| EXERCISE |
Look below for the line that has "Definition uint32_max : Z := 2 ^ 32 - 1.". Set down the lines from there through the line that has "let n := (Zpos", exactly as written.

(Saved data entries)
• • • •

(** * The ray-trace Lidar sensor of CARLA (Sensor/Lidar.cpp)

    A shallow embedding of [ALidar]: the laser-angle table built by
    [CreateLasers], the per-tick scan budget and sweep of [ReadPoints],
    the single ray of [ShootLaser], and the [Set]/[Tick] entry points.

    Single-precision arithmetic is modelled bit-exactly with the IEEE 754
    specification of the Standard Library ([SpecFloat], instantiated at
    precision 24 and maximal exponent 128): every operation rounds to
    nearest, ties to even, on its own (no fused multiply-add, no extended
    precision).  [uint32] values are integers in [0, 2^32).  The [check]
    assertions of the engine are taken as enabled: a failed one stops the
    program.  The engine (actor pose, rotator math, line traces, the
    tagger, the global frame counter) is a record of functions the sensor
    calls into. *)

From Stdlib Require Import ZArith List Bool String Lia Sorted.
From Stdlib Require Import QArith Qround.
From Stdlib Require Import Floats.SpecFloat.
Import ListNotations.
Local Open Scope Z_scope.

(* ===================================================================== *)
(** * Single-precision floats *)
(* ===================================================================== *)

Module F32.

Definition prec : Z := 24.
Definition emax : Z := 128.

(** A C++ [float]. *)
Definition float : Type := spec_float.

Definition NaN : float := S754_nan.
Definition zero : float := S754_zero false.

Definition add : float -> float -> float := SFadd prec emax.
Definition sub : float -> float -> float := SFsub prec emax.
Definition mul : float -> float -> float := SFmul prec emax.
Definition div : float -> float -> float := SFdiv prec emax.
Definition opp : float -> float := SFopp.

(** [==], [<] and [<=] on floats (false as soon as one side is a NaN). *)
Definition eqb : float -> float -> bool := SFeqb.
Definition ltb : float -> float -> bool := SFltb.
Definition leb : float -> float -> bool := SFleb.

(** Conversion of an integer to [float] ([static_cast<float>(n)], or the
    implicit conversion of an integer operand), rounding to nearest. *)
Definition of_Z (n : Z) : float := binary_normalize prec emax n 0 false.

(** A value of the format: canonical mantissa, exponent in range. *)
Definition valid (x : float) : bool := valid_binary prec emax x.

(** The exponent the format gives a number of magnitude below [2^e]. *)
Definition fexp32 (e : Z) : Z := fexp prec emax e.

Definition abs : float -> float := SFabs.

(** Finite, with an exponent of at most [k]: of magnitude below
    [2^(k + 24)]. *)
Definition exponent_le (k : Z) (x : float) : bool :=
  match x with
  | S754_zero _ => true
  | S754_finite _ _ e => e <=? k
  | _ => false
  end.

Definition is_nan (x : float) : bool :=
  match x with S754_nan => true | _ => false end.

Definition is_finite (x : float) : bool :=
  match x with S754_zero _ | S754_finite _ _ _ => true | _ => false end.

(** Sign bit clear (and not a NaN). *)
Definition is_nonneg (x : float) : bool :=
  match x with
  | S754_zero _ => true
  | S754_infinity s | S754_finite s _ _ => negb s
  | S754_nan => false
  end.


(** [std::fmod(x, y)]: the remainder [x - n*y] with [n] the quotient
    [x/y] truncated towards zero; it carries the sign of [x], has a
    magnitude below that of [y] and is computed without rounding. *)
Definition fmod (x y : float) : float :=
  match x, y with
  | S754_nan, _ | _, S754_nan => S754_nan
  | S754_infinity _, _ => S754_nan
  | _, S754_zero _ => S754_nan
  | S754_zero _, _ => x
  | S754_finite _ _ _, S754_infinity _ => x
  | S754_finite sx mx ex, S754_finite _ my ey =>
      let e := Z.min ex ey in
      let X := Zpos mx * 2 ^ (ex - e) in
      let Y := Zpos my * 2 ^ (ey - e) in
      binary_normalize prec emax (cond_Zopp sx (X mod Y)) e sx
  end.

(** Conversion of a [float] to [uint32]: the value truncated towards
    zero; the behaviour is undefined ([None]) when the truncated value
    does not fit, and for infinities and NaN. *)
Definition to_uint32 (x : float) : option Z :=
  match x with
  | S754_zero _ => Some 0
  | S754_finite s m e =>
      let t := if 0 <=? e then Zpos m * 2 ^ e else Zpos m / 2 ^ (- e) in
      if s then (if t =? 0 then Some 0 else None)
      else if t <? 2 ^ 32 then Some t else None
  | _ => None
  end.

End F32.

Abbreviation float := F32.float.

Declare Scope f32_scope.
Delimit Scope f32_scope with f32.
Infix "+" := F32.add : f32_scope.
Infix "-" := F32.sub : f32_scope.
Infix "*" := F32.mul : f32_scope.
Infix "/" := F32.div : f32_scope.
Notation "- x" := (F32.opp x) : f32_scope.

(** [uint32] arithmetic wraps around. *)
Definition uint32_max : Z := 2 ^ 32 - 1.
Definition wrap32 (n : Z) : Z := n mod 2 ^ 32.

(** [FMath::RoundHalfFromZero] belongs to the engine.  It is modelled by
    its contract: the nearest integer, with ties going to the value
    further from zero.  A float whose exponent is non-negative is an
    integer already. *)
Definition RoundHalfFromZero (f : float) : float :=
  match f with
  | S754_finite s m e =>
      if 0 <=? e then f
      else
        let n := (Zpos m + 2 ^ (- e - 1)) / 2 ^ (- e) in
        binary_normalize F32.prec F32.emax (cond_Zopp s n) 0 s
  | _ => f
  end.

(* ===================================================================== *)
(** * Engine values *)
(* ===================================================================== *)

Record FVector : Type := mkVector { VX : float; VY : float; VZ : float }.

Record FVector4 : Type :=
  mkVector4 { X4 : float; Y4 : float; Z4 : float; W4 : float }.

Record FRotator : Type :=
  mkRotator { Pitch : float; Yaw : float; Roll : float }.

(** [a * V], [U + V] and [U - V] on vectors work component by component. *)
Definition vscale (a : float) (v : FVector) : FVector :=
  mkVector (a * VX v)%f32 (a * VY v)%f32 (a * VZ v)%f32.
Definition vadd (u v : FVector) : FVector :=
  mkVector (VX u + VX v)%f32 (VY u + VY v)%f32 (VZ u + VZ v)%f32.
Definition vsub (u v : FVector) : FVector :=
  mkVector (VX u - VX v)%f32 (VY u - VY v)%f32 (VZ u - VZ v)%f32.

(** Modelled from the spec: the enumeration [ECityObjectLabel] is declared
    in Game/Tagger.h, a header that is absent.  The sensor only compares
    a label with [None] and stores its numeric code; the other labels are
    the semantic classes of the simulator. *)
Inductive ECityObjectLabel : Type :=
| None_ | Buildings | Fences | Other | Pedestrians | Poles | RoadLines
| Roads | Sidewalks | Vegetation | Vehicles | Walls | TrafficSigns.

Definition CastEnum (t : ECityObjectLabel) : Z :=
  match t with
  | None_ => 0 | Buildings => 1 | Fences => 2 | Other => 3
  | Pedestrians => 4 | Poles => 5 | RoadLines => 6 | Roads => 7
  | Sidewalks => 8 | Vegetation => 9 | Vehicles => 10 | Walls => 11
  | TrafficSigns => 12
  end.

(** [tag == ECityObjectLabel::None]. *)
Definition is_None (t : ECityObjectLabel) : bool :=
  match t with None_ => true | _ => false end.

(** What a line trace reports ([FHitResult], the fields the sensor reads). *)
Record FHitResult : Type := mkHit {
  bBlockingHit : bool;
  ImpactPoint : FVector;
  HitComponent : Z;
  HitActor : Z
}.

(** Modelled from the spec: [ULidarDescription] is declared in
    Settings/LidarDescription.h, a header that is absent.  The fields are
    the ones [ALidar] reads (the LidarConfig of the spec): two counts
    ([uint32]), four single-precision quantities and a flag. *)
Record ULidarDescription : Type := mkDescription {
  Channels : Z;
  Range : float;
  PointsPerSecond : Z;
  RotationFrequency : float;
  UpperFovLimit : float;
  LowerFovLimit : float;
  ShowDebugPoints : bool
}.

(** Modelled from the spec: [FLidarMeasurement] is declared in
    Sensor/LidarMeasurement.h, a header that is absent.  It carries the
    scan state (horizontal angle, frame number) and the point buffer of
    the tick, with the size the buffer was last reserved for. *)
Record FLidarMeasurement : Type := mkMeasurement {
  SensorId : Z;
  ChannelCount : Z;
  HorizontalAngle : float;
  FrameNumber : Z;
  Reserved : Z;
  Points : list (Z * FVector4)
}.

(** Modelled from the spec: the constructor [FLidarMeasurement(id, channels)]
    of the absent header; a new measurement starts at angle 0 and frame 0
    with an empty buffer. *)
Definition FLidarMeasurement_new (id channels : Z) : FLidarMeasurement :=
  mkMeasurement id channels F32.zero 0 0 [].

(** Modelled from the spec: [FLidarMeasurement::Reset] of the absent
    header empties the buffer and sizes it for [total] points. *)
Definition Reset (total : Z) (m : FLidarMeasurement) : FLidarMeasurement :=
  mkMeasurement (SensorId m) (ChannelCount m) (HorizontalAngle m)
    (FrameNumber m) total [].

• • • •

| RESULT FOR THIS EXERCISE |
Definition uint32_max : Z := 2 ^ 32 - 1.
Definition wrap32 (n : Z) : Z := n mod 2 ^ 32.

(** [FMath::RoundHalfFromZero] belongs to the engine.  It is modelled by
    its contract: the nearest integer, with ties going to the value
    further from zero.  A float whose exponent is non-negative is an
    integer already. *)
Definition RoundHalfFromZero (f : float) : float :=
  match f with
  | S754_finite s m e =>
      if 0 <=? e then f
      else
        let n := (Zpos m + 2 ^ (- e - 1)) / 2 ^ (- e) in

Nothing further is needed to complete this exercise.